The story meant everything to Chris. It was a real childhood dream come true, and he moved mountains to be involved in the process. The day after filming a major live event for National Geographic, he flew across the continent to meet our crew at a T.rex dig in Montana.
Chris was a pleasure to work with – he understands narrative, what it is to be a film-maker, and what is needed from those on screen.
The locations were mainly in the US and Canada, the home of T.rex. This investigative approach required a fast turnaround of sequences and cinematic visuals, which meant balancing shoot days with a great deal of travel.
Of course, there were challenges: visas that didn’t come through, thunderstorms that filled the spectacular tyrannosaur trackway with silt, vultures in a grump, a lack of female palaeontologists in our specific field, and emus that refused to run.
Capturing the boom
As I write this in the glow of concluding the final mix in Montreal, my most sincere message to all producers is simple: avoid infrasonic animals.
The most realistic T.rex ‘roar’, a low-frequency ‘boom’, sounds remarkable in the 5.1 booth, but it’s a tougher ask on the lightweight laptop that some of the audiences will watch it on.
It’s the kind of challenge I’ve not faced since contemplating the sound design for the soundless vacuum of space in Channel 4/Discovery’s Stephen Hawking’s Universe in 2010.
For Chris, the journey has proved every bit as complex and surprising as he had hoped. For Talesmith, T.rex has metaphorically torn down the electric fence and allowed more specialist factual commissions in.
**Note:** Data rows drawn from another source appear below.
(** * PinFlow: the campaign scheduler and the CSV export validator

    A shallow embedding of [src/utils/scheduling.ts] ([scheduleCampaign])
    and of [src/public/utils/csv] ([validateRow], [generateCSVString]),
    with the data model of [src/types.ts], and the properties of the
    scheduling and export pipeline proved over it.

    Conventions of the embedding:
    - a JS [number] that the code computes to an integer is a
      [Js.number]: [NaN] or an integer (exact in a double below 2^53);
      [pinsPerDay], which the caller gives, is a [Js.anyNumber]: it may
      also be a fraction or an infinity, and the arithmetic on a
      fraction rounds as IEEE 754 binary64 does;
    - a JS string is a [string]; its characters stand for code units;
    - an optional property ([scheduledDate?: string]) is an [option];
    - a function that may [throw] returns [Js.Thrown + A];
    - the [Date] built-ins follow the abstract operations of ECMA-262 over
      the proleptic Gregorian calendar; the host supplies the local time
      zone adjustment, which may change with the time (daylight saving,
      changes of zone), and the parse of the strings that are not in the
      date-only ISO form. *)

From Stdlib Require Import ZArith QArith Qround Qabs String Ascii List Lia Bool.
From stdpp Require Import base tactics option list strings pretty numbers.

Close Scope Q_scope.
Local Open Scope string_scope.

(** ** JavaScript values and built-ins used by the two modules *)

Module Js.

(** [number]: the values the scheduler computes with. *)
Inductive number : Type :=
| NaN
| Num (z : Z).

(** A number that need not be an integer: a [number], a finite value
    given as a fraction, or an infinity. The caller's [pinsPerDay] is
    one. *)
Inductive anyNumber : Type :=
| Whole (n : number)
| Frac (q : Q)
| Infinity (negative : bool).
Lemma search_runs :
  compute_solutions_for_round tiles (word_list ix) (word_token_counters ix)
                              (token_to_word_ids ix)
  = Ok (merge_sort String.le
          (omap (pick (word_list ix) (word_token_counters ix) (Counter tiles))
                (elements cand))).
Proof.
  unfold compute_solutions_for_round. fold cand.
  rewrite test_loop; [done|].
  intros i Hi. apply elem_of_elements, elem_of_cand in Hi as (wt & _ & Hwt & _).
  apply lookup_lt_Some in Hwt. destruct Hix as (-> & -> & _).
  by rewrite !length_fmap.
Qed.

Lemma elem_of_picked (w : string) :
  Forall (λ wt, wt.2 ≠ []) acc →
  w ∈ omap (pick (word_list ix) (word_token_counters ix) (Counter tiles))
           (elements cand)
  ↔ ∃ toks, (w, toks) ∈ acc ∧ multiset toks ⊆ multiset tiles.
Proof.
  intros Hne. rewrite list_elem_of_omap. split.
  - intros (i & _ & Hp). apply pick_indexed in Hp as (toks & Hi & Hsub).
    exists toks. split; [|done]. by eapply list_elem_of_lookup_2.
  - intros (toks & Hin & Hsub).
    apply list_elem_of_lookup_1 in Hin as [i Hi]. exists i.
    split; [|apply pick_indexed; by exists toks].
    apply elem_of_elements, elem_of_cand.
    rewrite Forall_forall in Hne.
    pose proof (Hne _ (list_elem_of_lookup_2 _ _ _ Hi)) as Hnil. simpl in Hnil.
    destruct toks as [|t toks]; [done|].
    exists (w, t :: toks), t. split; [done|]. split; [apply list_elem_of_here|].
    apply multiset_elem_of. specialize (Hsub t).
    assert (0 < multiplicity t (multiset (t :: toks))); [|lia].
    apply multiset_elem_of, list_elem_of_here.
Qed.

Lemma picked_NoDup :
  NoDup acc.*1 →
  NoDup (omap (pick (word_list ix) (word_token_counters ix) (Counter tiles))
              (elements cand)).
Proof.
  intros Hnd. generalize (NoDup_elements cand).
  induction 1 as [|i idxs Hi Hidxs IH]; simpl; [constructor|].
  destruct (pick (word_list ix) (word_token_counters ix) (Counter tiles) i)
    as [w|] eqn:Hp. 2:{ done. }
  constructor; [|done]. intros (j & Hj & Hq)%list_elem_of_omap.
  apply pick_indexed in Hp as (toks & Hiw & _).
  apply pick_indexed in Hq as (toks' & Hjw & _).
  assert (i = j) as ->; [|done].
  eapply NoDup_lookup; [exact Hnd| |]; rewrite list_lookup_fmap.
  - by rewrite Hiw.
  - by rewrite Hjw.
Qed.
End search.

Lemma accepted_nonempty (d : list (string * json)) (v : string) :
  Forall (λ wt, wt.2 ≠ []) (accepted d v).
Proof.
  apply Forall_forall. intros [w toks] Hin. unfold accepted in Hin.
  apply list_elem_of_omap in Hin as ([w' e] & _ & Hsome). simpl in *.
  destruct (is_entry_ok e v) eqn:Hok; [|done].
  destruct (is_entry_ok_tokens _ _ Hok) as (toks' & Ht & Hne).
  rewrite Ht in Hsome. by injection Hsome as <- <-.
Qed.

Lemma elem_of_accepted (d : list (string * json)) (v w : string)
    (toks : list string) :
  (w, toks) ∈ accepted d v
  ↔ ∃ e, (w, e) ∈ d ∧ is_entry_ok e v = true ∧ entry_tokens e v = Ok toks.
Proof.
  unfold accepted. rewrite list_elem_of_omap. split.
  - intros ([w' e] & Hin & Hsome). simpl in *.
    destruct (is_entry_ok e v) eqn:Hok; [|done].
    destruct (entry_tokens e v) as [toks'|] eqn:Ht; [|done].
    injection Hsome as <- <-. by exists e.
  - intros (e & Hin & Hok & Ht). exists (w, e). simpl. by rewrite Hok, Ht.
Qed.

Lemma accepted_keys_sublist (d : list (string * json)) (v : string) :
  (accepted d v).*1 `sublist_of` dict_keys d.
Proof.
  unfold dict_keys. induction d as [|[w e] d IH]; [done|].
  destruct (is_entry_ok e v) eqn:Hok.
  - destruct (is_entry_ok_tokens _ _ Hok) as (toks & Ht & _).
    rewrite (accepted_cons_ok _ _ _ _ _ Hok Ht). csimpl. by apply sublist_skip.
  - rewrite (accepted_cons_skip _ _ _ _ Hok). csimpl. by apply sublist_cons.
Qed.

Lemma accepted_NoDup (d : list (string * json)) (v : string) :
  dict_wf d → NoDup (accepted d v).*1.
Proof. intros Hwf. eapply sublist_NoDup; [done|apply accepted_keys_sublist]. Qed.

Lemma elem_of_brute_force (d : list (string * json)) (v : string)
    (tiles : list string) (w : string) :
  w ∈ brute_force d v tiles
  ↔ ∃ toks, (w, toks) ∈ accepted d v ∧ multiset toks ⊆ multiset tiles.
Proof.
  unfold brute_force. rewrite list_elem_of_fmap. split.
  - intros ([w' toks] & -> & Hin). apply list_elem_of_filter in Hin as [Hsub Hin].
    by exists toks.
  - intros (toks & Hin & Hsub). exists (w, toks). split; [done|].
    by apply list_elem_of_filter.
Qed.

Lemma solutions_of_eq (d : list (string * json)) (v : string)
    (tiles : list string) :
  ∃ ix, build_indices d v = Ok ix ∧ index_of (accepted d v) ix ∧
    solutions_of d v tiles
    = Ok (merge_sort String.le
            (omap (pick (word_list ix) (word_token_counters ix) (Counter tiles))
               (elements (foldl (add_candidates (token_to_word_ids ix)) ∅
                                (counter_keys (Counter tiles)))))).
Proof.
  destruct (build_indices_accepted d v) as (ix & Hb & Hix).
  exists ix. split; [done|]. split; [done|].
  unfold solutions_of. rewrite Hb. simpl. by apply (search_runs _ _ Hix).
Qed.

(** ** Python dicts *)

Lemma dict_get_elem_of {V : Type} (d : list (string * V)) (k : string) (v : V) :
  dict_get d k = Some v → (k, v) ∈ d.
Proof.
  induction d as [|[k' v'] d IH]; simpl; [done|].
  case_decide as Hk.
  - intros [= ->]. subst. apply list_elem_of_here.
  - intros Hg. by apply list_elem_of_further, IH.
Qed.

Lemma dict_get_wf {V : Type} (d : list (string * V)) (k : string) (v : V) :
  dict_wf d → (k, v) ∈ d → dict_get d k = Some v.
Proof.
  unfold dict_wf, dict_keys. induction d as [|[k' v'] d IH]; csimpl.
  - by intros _ ?%elem_of_nil.
  - intros [Hk Hd]%NoDup_cons [[= -> ->]|Hin]%elem_of_cons.
    + by rewrite decide_True.
    + rewrite decide_False; [by apply IH|].
      intros ->. apply Hk. apply list_elem_of_fmap. by exists (k, v).
Qed.

Lemma dict_wf_unique {V : Type} (d : list (string * V)) (k : string) (v1 v2 : V) :
  dict_wf d → (k, v1) ∈ d → (k, v2) ∈ d → v1 = v2.
Proof.
  intros Hwf H1 H2. apply (dict_get_wf _ _ _ Hwf) in H1, H2. congruence.
Qed.

Lemma dict_get_set_eq {V : Type} (d : list (string * V)) (k : string) (v : V) :
  dict_get (dict_set d k v) k = Some v.
Proof.
  induction d as [|[k' v'] d IH]; simpl.
  - by rewrite decide_True.
  - case_decide as Hk; simpl.
    + by rewrite decide_True.
    + by rewrite decide_False.
Qed.

Lemma dict_get_set_ne {V : Type} (d : list (string * V)) (k k' : string) (v : V) :
  k ≠ k' → dict_get (dict_set d k v) k' = dict_get d k'.
Proof.
  intros Hne. induction d as [|[k0 v0] d IH]; simpl.
  - by rewrite decide_False.
  - case_decide as Hk; simpl.
    + subst k0. by rewrite !decide_False.
    + case_decide; [done|apply IH].
Qed.

Lemma dict_keys_set {V : Type} (d : list (string * V)) (k : string) (v : V) :
  dict_keys (dict_set d k v)
  = if decide (k ∈ dict_keys d) then dict_keys d else dict_keys d ++ [k].
Proof.
  unfold dict_keys. induction d as [|[k0 v0] d IH]; csimpl; [done|].
  destruct (decide (k0 = k)) as [->|Hne]; csimpl.
  - destruct (decide (k ∈ k :: d.*1)) as [_|Hn]; [done|].
    destruct Hn. apply list_elem_of_here.
  - rewrite IH. destruct (decide (k ∈ d.*1)) as [Hin|Hnin].
    + destruct (decide (k ∈ k0 :: d.*1)) as [_|Hn]; [done|].
      destruct Hn. by apply list_elem_of_further.
    + destruct (decide (k ∈ k0 :: d.*1)) as [[?|?]%elem_of_cons|_]; done.
Qed.

(** ** Claims about the search *)

Lemma solutions_of_spec (d : list (string * json)) (v : string)
    (tiles : list string) :
  ∃ sols, solutions_of d v tiles = Ok sols
          ∧ ∀ w, w ∈ sols ↔ w ∈ brute_force d v tiles.
Proof.
  destruct (solutions_of_eq d v tiles) as (ix & _ & Hix & ->).
  eexists. split; [done|]. intros w.
  rewrite merge_sort_Permutation, elem_of_brute_force.
  apply (elem_of_picked _ _ Hix), accepted_nonempty.
Qed.

(** C1: for every dictionary, variant and tile list the search (candidate
    pruning through the reverse index, then the multiset test) runs and
    returns exactly the words of the brute-force set
    [{w : multiset(w.tokens) ⊆ multiset(tiles)}] over the accepted entries;
    in particular pruning loses no solution. *)
Theorem solutions_equal_brute_force (dictionary : list (string * json))
    (variant : string) (tiles : list string) :
  ∃ ix sols,
    build_indices dictionary variant = Ok ix ∧
    compute_solutions_for_round tiles (word_list ix) (word_token_counters ix)
                                (token_to_word_ids ix) = Ok sols ∧
    ∀ w, w ∈ sols ↔ w ∈ brute_force dictionary variant tiles.
Proof.
  destruct (solutions_of_spec dictionary variant tiles) as (sols & Hs & Hiff).
  destruct (build_indices_accepted dictionary variant) as (ix & Hb & _).
  exists ix, sols. split; [done|]. split; [|done].
  unfold solutions_of in Hs. by rewrite Hb in Hs.
Qed.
We have moved to a larger office, we are growing by the day, and 2018 is looming large.
CREATING A MONSTER
MARTIN WILLIAMS - Co-director; executive producer
We were promising Hollywood-style CGI on a TV budget – and a T.rex that would be more authentic than any Hollywood has ever produced.
How on Earth were we going to pull that off? With the world’s best scientists, reams of data and The Workshop, a VFX outfit based in Montreal.
After a recce to Berlin, the production team decided that Tristan, the incredibly complete T.rex in the city’s natural-history museum, was the one we wanted to bring back to life.
The plan was to resurrect it, layer by layer, frombones to muscles, to skin and feathers until it finally stepped off its plinth.
Our first step was to track the back plates to match a scanned T.rex data set.
This gave us the perfect foundation upon which to layer in the muscles, each one painstakingly matched to tiny indentations on the fossils that showed where the animal’s tendons and muscles had been attached.
Next came the skin and feathers. Using reptilian references, we were able to give our CGI model texture. By analysing the distribution of pigment cells within therapod fossils, we knew that T.rex was probably patterned like a modern bird of prey.
DINOSAUR WALK
The final thing was its walk cycle. We based its movements on gait algorithms built by scientists who’d studied trackways in Texas and the locomotion of ostriches; and from data provided by a team in Chile that had studied how chickens walk when you add a makeshift ‘tail’.
The finishing touch was the T.rex’s call. CT studies of its inner ear provided surprising results. It seems T. rex communicated with a deep, infrasonic call – this was an animal that didn’t roar, but rather rumbled and grumbled its way through the Cretaceous.